Work item
When the line containing "#[export] Instance UnaryOp_eq_dec" appears in the entries below, begin printing there and stop after the line containing "match o with OpNeg"; print each of those lines exactly and no other line.

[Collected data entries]

━━━━━━━━

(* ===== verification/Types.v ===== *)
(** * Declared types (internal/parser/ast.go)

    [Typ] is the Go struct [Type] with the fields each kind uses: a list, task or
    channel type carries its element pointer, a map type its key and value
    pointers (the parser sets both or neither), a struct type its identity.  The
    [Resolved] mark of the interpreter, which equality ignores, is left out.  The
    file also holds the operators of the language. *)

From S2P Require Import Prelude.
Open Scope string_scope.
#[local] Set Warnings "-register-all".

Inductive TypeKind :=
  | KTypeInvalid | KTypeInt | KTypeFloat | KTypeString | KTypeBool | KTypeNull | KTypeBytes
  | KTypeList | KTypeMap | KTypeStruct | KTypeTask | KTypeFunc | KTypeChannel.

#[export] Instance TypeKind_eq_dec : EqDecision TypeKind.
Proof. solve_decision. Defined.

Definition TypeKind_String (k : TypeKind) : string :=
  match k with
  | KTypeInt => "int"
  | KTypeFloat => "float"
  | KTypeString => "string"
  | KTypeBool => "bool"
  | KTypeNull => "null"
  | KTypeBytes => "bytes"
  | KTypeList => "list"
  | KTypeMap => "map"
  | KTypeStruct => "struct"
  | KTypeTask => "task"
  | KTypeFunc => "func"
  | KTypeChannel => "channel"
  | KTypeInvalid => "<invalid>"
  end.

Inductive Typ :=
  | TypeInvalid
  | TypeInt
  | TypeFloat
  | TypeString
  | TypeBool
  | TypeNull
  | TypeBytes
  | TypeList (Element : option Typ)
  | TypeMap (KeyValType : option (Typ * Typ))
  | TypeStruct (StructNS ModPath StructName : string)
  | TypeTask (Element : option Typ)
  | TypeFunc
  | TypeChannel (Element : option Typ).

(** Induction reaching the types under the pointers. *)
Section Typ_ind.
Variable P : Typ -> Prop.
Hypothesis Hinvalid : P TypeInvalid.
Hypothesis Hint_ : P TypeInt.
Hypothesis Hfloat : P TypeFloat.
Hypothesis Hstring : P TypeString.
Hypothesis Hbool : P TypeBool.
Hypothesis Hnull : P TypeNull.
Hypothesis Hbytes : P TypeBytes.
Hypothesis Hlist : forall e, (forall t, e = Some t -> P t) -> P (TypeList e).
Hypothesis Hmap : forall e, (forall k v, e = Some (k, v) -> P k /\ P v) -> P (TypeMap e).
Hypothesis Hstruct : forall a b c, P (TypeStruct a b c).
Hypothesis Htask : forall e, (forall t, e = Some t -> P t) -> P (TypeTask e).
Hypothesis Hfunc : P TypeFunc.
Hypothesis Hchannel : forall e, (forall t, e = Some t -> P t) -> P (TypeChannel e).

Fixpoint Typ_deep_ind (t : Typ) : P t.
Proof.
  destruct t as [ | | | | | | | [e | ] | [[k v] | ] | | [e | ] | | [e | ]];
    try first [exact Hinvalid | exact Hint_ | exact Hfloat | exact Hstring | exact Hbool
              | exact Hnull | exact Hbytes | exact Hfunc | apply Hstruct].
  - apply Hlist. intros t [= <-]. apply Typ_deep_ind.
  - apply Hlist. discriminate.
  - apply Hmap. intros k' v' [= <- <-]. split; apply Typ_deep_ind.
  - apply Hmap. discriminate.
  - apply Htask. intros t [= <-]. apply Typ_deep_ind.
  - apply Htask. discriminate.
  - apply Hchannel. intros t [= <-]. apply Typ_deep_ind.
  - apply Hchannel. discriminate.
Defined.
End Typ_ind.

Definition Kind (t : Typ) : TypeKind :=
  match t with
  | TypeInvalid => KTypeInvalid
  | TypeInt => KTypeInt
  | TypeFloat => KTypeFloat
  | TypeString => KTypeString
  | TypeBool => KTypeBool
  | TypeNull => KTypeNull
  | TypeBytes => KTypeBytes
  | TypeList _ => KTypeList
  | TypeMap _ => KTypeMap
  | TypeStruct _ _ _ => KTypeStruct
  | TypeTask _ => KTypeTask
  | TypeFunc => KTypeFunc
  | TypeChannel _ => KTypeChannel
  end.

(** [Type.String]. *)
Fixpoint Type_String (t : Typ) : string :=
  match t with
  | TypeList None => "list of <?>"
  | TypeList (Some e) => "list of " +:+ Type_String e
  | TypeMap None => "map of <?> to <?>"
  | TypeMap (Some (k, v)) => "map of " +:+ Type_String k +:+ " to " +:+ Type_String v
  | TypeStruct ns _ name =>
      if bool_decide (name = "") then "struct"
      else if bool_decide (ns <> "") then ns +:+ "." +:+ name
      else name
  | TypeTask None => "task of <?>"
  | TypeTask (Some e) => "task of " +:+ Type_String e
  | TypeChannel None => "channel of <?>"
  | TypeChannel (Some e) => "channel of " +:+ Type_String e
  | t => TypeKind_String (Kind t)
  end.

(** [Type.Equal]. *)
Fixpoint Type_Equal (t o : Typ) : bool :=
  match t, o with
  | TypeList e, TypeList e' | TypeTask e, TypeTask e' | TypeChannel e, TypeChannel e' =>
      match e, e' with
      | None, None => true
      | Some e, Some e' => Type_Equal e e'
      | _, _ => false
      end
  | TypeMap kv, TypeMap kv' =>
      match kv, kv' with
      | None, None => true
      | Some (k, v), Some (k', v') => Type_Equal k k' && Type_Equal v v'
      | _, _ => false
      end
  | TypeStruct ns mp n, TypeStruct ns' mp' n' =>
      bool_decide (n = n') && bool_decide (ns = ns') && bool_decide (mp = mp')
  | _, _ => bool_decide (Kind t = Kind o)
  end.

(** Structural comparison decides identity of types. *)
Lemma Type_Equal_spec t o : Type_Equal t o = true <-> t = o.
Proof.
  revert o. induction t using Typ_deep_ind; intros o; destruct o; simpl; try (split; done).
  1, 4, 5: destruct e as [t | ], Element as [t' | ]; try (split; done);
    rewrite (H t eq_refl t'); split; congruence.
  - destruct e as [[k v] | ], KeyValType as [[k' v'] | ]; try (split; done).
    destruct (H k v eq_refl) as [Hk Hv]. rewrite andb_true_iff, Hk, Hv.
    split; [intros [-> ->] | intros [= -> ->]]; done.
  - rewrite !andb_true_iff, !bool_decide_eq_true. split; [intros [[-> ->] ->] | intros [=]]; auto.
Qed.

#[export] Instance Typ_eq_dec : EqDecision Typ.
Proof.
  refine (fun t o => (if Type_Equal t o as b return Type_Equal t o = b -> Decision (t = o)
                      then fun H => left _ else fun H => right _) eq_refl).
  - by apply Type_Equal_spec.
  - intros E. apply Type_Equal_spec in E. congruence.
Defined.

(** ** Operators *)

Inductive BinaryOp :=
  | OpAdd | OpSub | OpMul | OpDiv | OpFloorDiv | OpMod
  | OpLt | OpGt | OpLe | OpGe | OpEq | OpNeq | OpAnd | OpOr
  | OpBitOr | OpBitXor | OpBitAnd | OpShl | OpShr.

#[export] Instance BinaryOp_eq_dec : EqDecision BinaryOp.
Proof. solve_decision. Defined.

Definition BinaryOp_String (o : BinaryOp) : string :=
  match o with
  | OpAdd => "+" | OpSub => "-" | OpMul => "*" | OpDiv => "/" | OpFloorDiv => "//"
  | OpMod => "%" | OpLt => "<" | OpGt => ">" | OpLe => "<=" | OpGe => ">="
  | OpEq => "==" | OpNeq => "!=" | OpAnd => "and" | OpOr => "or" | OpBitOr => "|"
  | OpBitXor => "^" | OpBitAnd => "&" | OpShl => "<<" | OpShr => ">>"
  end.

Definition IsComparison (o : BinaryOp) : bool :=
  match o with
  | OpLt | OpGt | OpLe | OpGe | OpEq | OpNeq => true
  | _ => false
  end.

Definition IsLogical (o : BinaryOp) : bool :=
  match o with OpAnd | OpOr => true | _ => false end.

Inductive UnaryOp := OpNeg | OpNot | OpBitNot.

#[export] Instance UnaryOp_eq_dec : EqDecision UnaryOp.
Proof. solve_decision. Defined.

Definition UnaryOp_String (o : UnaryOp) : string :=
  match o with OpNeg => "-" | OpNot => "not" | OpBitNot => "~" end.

━━━━━━━━

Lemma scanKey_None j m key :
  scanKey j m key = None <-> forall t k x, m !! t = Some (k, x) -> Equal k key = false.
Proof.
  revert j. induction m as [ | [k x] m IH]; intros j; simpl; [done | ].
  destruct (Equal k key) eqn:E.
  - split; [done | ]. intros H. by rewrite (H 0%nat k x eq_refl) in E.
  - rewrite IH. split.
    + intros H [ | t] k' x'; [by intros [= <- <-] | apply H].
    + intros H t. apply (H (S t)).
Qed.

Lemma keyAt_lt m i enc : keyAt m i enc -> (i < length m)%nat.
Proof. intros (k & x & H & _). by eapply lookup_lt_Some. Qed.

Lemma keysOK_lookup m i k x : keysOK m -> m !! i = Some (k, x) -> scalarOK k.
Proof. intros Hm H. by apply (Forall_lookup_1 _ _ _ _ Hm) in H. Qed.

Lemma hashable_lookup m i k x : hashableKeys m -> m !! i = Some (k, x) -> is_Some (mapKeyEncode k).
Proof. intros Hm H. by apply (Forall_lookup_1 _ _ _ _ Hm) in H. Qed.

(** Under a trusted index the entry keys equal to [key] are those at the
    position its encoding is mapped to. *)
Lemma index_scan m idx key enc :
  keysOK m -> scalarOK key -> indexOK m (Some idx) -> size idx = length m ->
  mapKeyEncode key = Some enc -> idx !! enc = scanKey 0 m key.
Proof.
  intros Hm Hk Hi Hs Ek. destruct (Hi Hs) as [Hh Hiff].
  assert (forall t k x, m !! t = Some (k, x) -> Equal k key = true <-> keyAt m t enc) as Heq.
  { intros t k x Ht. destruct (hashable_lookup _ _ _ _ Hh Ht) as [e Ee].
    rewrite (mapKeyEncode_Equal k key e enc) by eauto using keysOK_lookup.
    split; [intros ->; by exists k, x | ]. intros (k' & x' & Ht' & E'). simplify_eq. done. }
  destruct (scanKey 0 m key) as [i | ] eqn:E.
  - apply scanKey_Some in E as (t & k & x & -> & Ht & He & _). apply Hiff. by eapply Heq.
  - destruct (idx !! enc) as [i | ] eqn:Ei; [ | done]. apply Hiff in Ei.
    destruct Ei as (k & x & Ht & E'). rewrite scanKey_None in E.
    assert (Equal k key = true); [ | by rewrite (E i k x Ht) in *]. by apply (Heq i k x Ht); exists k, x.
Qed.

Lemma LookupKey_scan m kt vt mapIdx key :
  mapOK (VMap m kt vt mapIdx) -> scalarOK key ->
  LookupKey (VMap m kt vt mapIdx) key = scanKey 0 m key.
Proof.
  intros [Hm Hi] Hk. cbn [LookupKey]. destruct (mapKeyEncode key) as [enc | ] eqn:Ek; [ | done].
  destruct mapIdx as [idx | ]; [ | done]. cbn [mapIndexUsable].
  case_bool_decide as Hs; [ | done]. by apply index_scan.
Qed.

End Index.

━━━━━━━━

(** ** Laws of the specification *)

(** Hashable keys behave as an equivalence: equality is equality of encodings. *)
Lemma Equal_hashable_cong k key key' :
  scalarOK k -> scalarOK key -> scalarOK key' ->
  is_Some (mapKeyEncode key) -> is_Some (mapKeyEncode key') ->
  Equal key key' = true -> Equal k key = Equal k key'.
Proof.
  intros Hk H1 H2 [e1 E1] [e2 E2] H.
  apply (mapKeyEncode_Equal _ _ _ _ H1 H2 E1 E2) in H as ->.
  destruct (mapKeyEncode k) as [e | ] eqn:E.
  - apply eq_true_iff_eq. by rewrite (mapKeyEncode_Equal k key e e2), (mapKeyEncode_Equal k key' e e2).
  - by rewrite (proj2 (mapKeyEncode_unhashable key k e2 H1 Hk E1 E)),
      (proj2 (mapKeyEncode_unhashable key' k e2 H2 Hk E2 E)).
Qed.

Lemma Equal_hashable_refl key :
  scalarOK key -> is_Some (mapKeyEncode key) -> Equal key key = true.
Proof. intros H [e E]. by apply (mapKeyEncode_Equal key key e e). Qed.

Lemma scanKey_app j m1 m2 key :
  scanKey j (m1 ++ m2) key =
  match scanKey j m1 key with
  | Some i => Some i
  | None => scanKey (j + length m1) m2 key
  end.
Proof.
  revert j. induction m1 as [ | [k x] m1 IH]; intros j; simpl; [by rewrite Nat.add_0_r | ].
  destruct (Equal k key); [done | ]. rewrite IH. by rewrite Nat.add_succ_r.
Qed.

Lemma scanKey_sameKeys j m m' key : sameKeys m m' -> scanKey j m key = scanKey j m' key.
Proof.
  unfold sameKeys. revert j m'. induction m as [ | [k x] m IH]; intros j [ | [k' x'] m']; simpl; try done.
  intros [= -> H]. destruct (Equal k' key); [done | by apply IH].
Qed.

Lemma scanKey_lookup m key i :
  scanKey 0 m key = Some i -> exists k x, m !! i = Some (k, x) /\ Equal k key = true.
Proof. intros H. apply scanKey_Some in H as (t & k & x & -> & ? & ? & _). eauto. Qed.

━━━━━━━━

Answer to this task
#[export] Instance UnaryOp_eq_dec : EqDecision UnaryOp.
Proof. solve_decision. Defined.

Definition UnaryOp_String (o : UnaryOp) : string :=
  match o with OpNeg => "-" | OpNot => "not" | OpBitNot => "~" end.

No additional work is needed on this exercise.